Metering, exposure, and the viewfinder

The classic Ansel Adams book, The Camera (The Ansel Adams Photography Series 1) ISBN-13: 9780821221846, has a lot of discussion about metering but since that book was written in the 1970s and not for digital cameras, I did not understand how one could access the output of the meter in a digital camera. I had this dialogue with my husband about it, interrogating him about how to access this output with a camera in one hand, the manual in the other, until finally by flipping through the pages and piecing together what might be the case figured it out.

screenshot describing the exposure indicator in the viewfinder

Just to make the explanation easier, assume that I am in manual mode. The viewfinder gives you the output of the metering (above) in the form of exposure indicators! So then I can adjust shutter, aperture, ISO, depending on which one is not as important to the image so that I can get the exposure I want.

Previously, I had been taking test shots every so often and looking at the histogram. So many shots.

Given that, an ‘optimal exposure’ from the exposure indicator may not be the exposure I want. As I work with using the exposure indicators in the viewfinder, I am getting a better intuition about which values are going to work best with which subjects in which scenes (shadowed subject in surrounding bright scene, for instance).
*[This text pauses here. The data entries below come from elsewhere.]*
(** * Ace Attorney pairing generator: the selection logic of [assets/main.js]

    The script keeps a roster of character records in the global
    [characters], filters it by tag ([getCharsByTag]), draws random members
    ([getRandomChar]) and builds a pairing under the duplicate-avoidance rules
    of [getPairing]; [generatePairing] decodes the selector of the page,
    calls [getPairing] and writes the result into the page.  The development
    below embeds these four functions and proves the properties the
    specification states about them, then further properties of the code.
    [loadCharacters] (a [fetch] and its JSON) is not embedded: the roster it
    leaves in [characters] is a parameter.

    Modelling choices.
    - The values [Math.random()] yields are an oracle, read in call order;
      the position of the next unread value is part of the state.  The draw
      [Math.floor(Math.random() * length)] is embedded twice, and
      [getPairing] and [Double.getPairing] are one body, [getPairing_by],
      over the two.
      In [getRandomChar] the oracle is [rnd : nat -> Q] and the product is
      exact.  The script rounds the product to a double, which can select the
      next element (0.6666666666666666 of 3, see [draw_two_thirds]) and never
      one outside the array; as the value [i / n] selects index [i] of [n]
      here ([floor_scaled_onto]), every run of the script is a run here for
      some oracle with values in [0, 1) ([script_run_is_exact_run]).  The
      theorems that hold whichever element is drawn are stated with this
      draw.
      In [Double.getRandomChar] the oracle yields doubles and the product is
      the product of doubles, as in the script.  The theorems that depend on
      which elements are drawn (the termination of the loops) are stated
      with this draw.
    - [characterId] is an integer, compared by [===].
    - [console.warn] appends its message to the [console] part of the state.
    - An array read out of range or an unset variable is [undefined], written
      [None]; a property read on [undefined] raises a [TypeError].
    - The page is a map from element ids to maps from property names to
      strings; [getElementById] of an id that is not there is [null].
    - The [do ... while] loops take a bound on the number of times the body
      may run; [Running] is the outcome of a loop that has not exited within
      that bound. *)

From Stdlib Require Import QArith Qround Ascii.
From Stdlib Require PrimFloat FloatOps SpecFloat Uint63.
From stdpp Require Import base decidable option list strings gmap.

Local Open Scope string_scope.
Local Open Scope Z_scope.

(** ** Data *)

(** A record of [characters.json].  [characterId] groups the depictions of one
    character, [image] names one depiction. *)
Record Character : Type := mkCharacter {
  characterId : Z;
  image : string;
  name : string;
  gender : string;
  tags : list string
}.

#[global] Instance Character_eq_dec : EqDecision Character.
Proof. solve_decision. Defined.

(** The object [getPairing] returns; which constructor depends on the mode.
    A member is a JavaScript value: a character, or [undefined]. *)
Inductive Pairing : Type :=
| MaleFemale (male female : option Character)
| MaleMale (male1 male2 : option Character)
| FemaleFemale (female1 female2 : option Character).

(** The two members of a pairing, in the order of its fields. *)
Definition members (p : Pairing) : option Character * option Character :=
  match p with
  | MaleFemale a b | MaleMale a b | FemaleFemale a b => (a, b)
  end.

Module MODES.
Definition NORMAL : string := "hetero".
Definition MM : string := "homo-male".
Definition FF : string := "homo-female".
End MODES.

(** ** Effects: random draws, the console, exceptions and loops *)

Record world : Type := mkWorld {
  drawn : nat;              (* how many values of [Math.random] were read *)
  console : list string     (* the warnings written so far, oldest first *)
}.

Inductive outcome (A : Type) : Type :=
| Returns (a : A) (w : world)
| Throws                    (* TypeError *)
| Running.                  (* still inside a loop when the bound is reached *)
Arguments Returns {A} a w.
Arguments Throws {A}.
Arguments Running {A}.

Definition run (A : Type) : Type := world -> outcome A.

Definition ret {A} (a : A) : run A := fun w => Returns a w.

Definition bind {A B} (c : run A) (k : A -> run B) : run B :=
  fun w => match c w with
           | Returns a w' => k a w'
           | Throws => Throws
           | Running => Running
           end.

Notation "'let*' x ':=' c 'in' k" := (bind c (fun x => k))
  (at level 10, x name, c at level 100, k at level 200).

Definition throw {A} : run A := fun _ => Throws.

(** The state after one more value of [Math.random] was read. *)
Definition tick (w : world) : world :=
  {| drawn := S (drawn w); console := console w |}.

(** The state after [console.warn(msg)]. *)
Definition warned (msg : string) (w : world) : world :=
  {| drawn := drawn w; console := console w ++ [msg] |}.

Definition console_warn (msg : string) : run unit :=
  fun w => Returns tt (warned msg w).

(** [v.field]: a property read, a [TypeError] when [v] is [undefined]. *)
Definition prop {B} (field : Character -> B) (v : option Character) : run B :=
  match v with
  | Some c => ret (field c)
  | None => throw
  end.

(** [do body while (cond)]: the body runs first, then the test. *)
Fixpoint do_while {A} (fuel : nat) (body : run A) (cond : A -> run bool) : run A :=
  match fuel with
  | O => fun _ => Running
  | S fuel' =>
      let* a := body in
      let* again := cond a in
      if again : bool then do_while fuel' body cond else ret a
  end.

(** [arr[i]] for a number [i] that is an integer. *)
Definition item (arr : list Character) (i : Z) : option Character :=
  if decide (0 <= i) then arr !! Z.to_nat i else None.

(** [c.gender === "male"] and [c.gender === "female"] *)
Definition is_male (c : Character) : Prop := gender c = "male".
Definition is_female (c : Character) : Prop := gender c = "female".

Section Main.

(** The values of [Math.random()], in call order. *)
Variable rnd : nat -> Q.

(** The global [characters], as left by [loadCharacters]. *)
Variable characters : list Character.

Definition Math_random : run Q :=
  fun w => Returns (rnd (drawn w)) (tick w).

(** [getCharsByTag(tag = null)]; [None] is [null] (or the argument left out). *)
Definition getCharsByTag (tag : option string) : list Character :=
  match tag with
  | None => characters
  | Some t => filter (fun char => t ∈ tags char) characters
  end.

(** [Math.floor(x * n)] *)
Definition floor_scaled (x : Q) (n : nat) : Z :=
  Qfloor (x * inject_Z (Z.of_nat n)).

Definition getRandomChar (charArray : list Character) : run (option Character) :=
  let* r := Math_random in
  ret (item charArray (floor_scaled r (length charArray))).

(** [subgroup === "all" || subgroup === "game"] *)
Definition all_or_game (subgroup : string) : bool :=
  bool_decide (subgroup = "all") || bool_decide (subgroup = "game").

(** The test of the loop of the opposite-gender branch. *)
Definition same_characterId (male female : option Character) : run bool :=
  let* f := prop characterId female in
  let* m := prop characterId male in
  ret (bool_decide (f = m)).

(** The test of the loops of the two same-gender branches:
    [second.image === first.image ||
     ((subgroup === "all" || subgroup === "game") &&
      second.characterId === first.characterId)]. *)
Definition same_depiction (subgroup : string) (first second : option Character)
  : run bool :=
  let* i2 := prop image second in
  let* i1 := prop image first in
  if bool_decide (i2 = i1) then ret true
  else if all_or_game subgroup then
    let* c2 := prop characterId second in
    let* c1 := prop characterId first in
    ret (bool_decide (c2 = c1))
  else ret false.

(** [subgroup === "all" ? null : subgroup] *)
Definition subgroup_tag (subgroup : string) : option string :=
  if decide (subgroup = "all") then None else Some subgroup.

(** The body of [getPairing].  [getRandomChar] is left open here, because the
    product in it is taken in two ways below: exactly (the definition just
    above), and rounded to a double as the script does ([Double]). *)
Section Body.

Variable getRandomChar : list Character -> run (option Character).

Definition getPairing_by (fuel : nat) (subgroup mode : string)
  : run (option Pairing) :=
  let tag := subgroup_tag subgroup in
  let subgroupChars := getCharsByTag tag in
  if decide (mode = MODES.NORMAL) then
    let males := filter is_male subgroupChars in
    let females := filter is_female subgroupChars in
    if bool_decide (length males = 0%nat) || bool_decide (length females = 0%nat)
    then
      let* _ := console_warn ("No characters found for subgroup: " +:+ subgroup) in
      ret None
    else
      let* male := getRandomChar males in
      let* female :=
        if all_or_game subgroup
        then do_while fuel (getRandomChar females) (same_characterId male)
        else getRandomChar females in
      ret (Some (MaleFemale male female))
  else if decide (mode = MODES.MM) then
    let males := filter is_male subgroupChars in
    if decide (length males < 2)%nat then
      let* _ := console_warn
        ("Not enough males for homo pairing in subgroup: " +:+ subgroup) in
      ret None
    else
      let* male1 := getRandomChar males in
      let* male2 :=
        do_while fuel (getRandomChar males) (same_depiction subgroup male1) in
      ret (Some (MaleMale male1 male2))
  else if decide (mode = MODES.FF) then
    let females := filter is_female subgroupChars in
    if decide (length females < 2)%nat then
      let* _ := console_warn
        ("Not enough females for same-sex pairing in subgroup: " +:+ subgroup) in
      ret None
    else
      let* female1 := getRandomChar females in
      let* female2 :=
        do_while fuel (getRandomChar females) (same_depiction subgroup female1) in
      ret (Some (FemaleFemale female1 female2))
  else
    let* _ := console_warn ("Invalid pairing mode: " +:+ mode) in
    ret None.

End Body.

Definition getPairing (fuel : nat) (subgroup mode : string) : run (option Pairing) :=
  getPairing_by getRandomChar fuel subgroup mode.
And, another caveat, there are different metering modes (matrix, center-weighted, spot in my camera) to select from, which will alter what the exposure indicator will display.

The viewfinder in general

screenshot describing the exposure indicator in the viewfinder

Given that discovery about the exposure indicators – I’ve been sort of intense about photography for 9 months now? – I went looking for what other information is down there in the viewfinder. Turns out quite a bit. Now, if I see something weird on any panel, I look it up.

Relatedly, I have started practicing changing settings (shutter, aperture, ISO type settings) while looking through the viewfinder so that I don’t miss action shots of wildlife.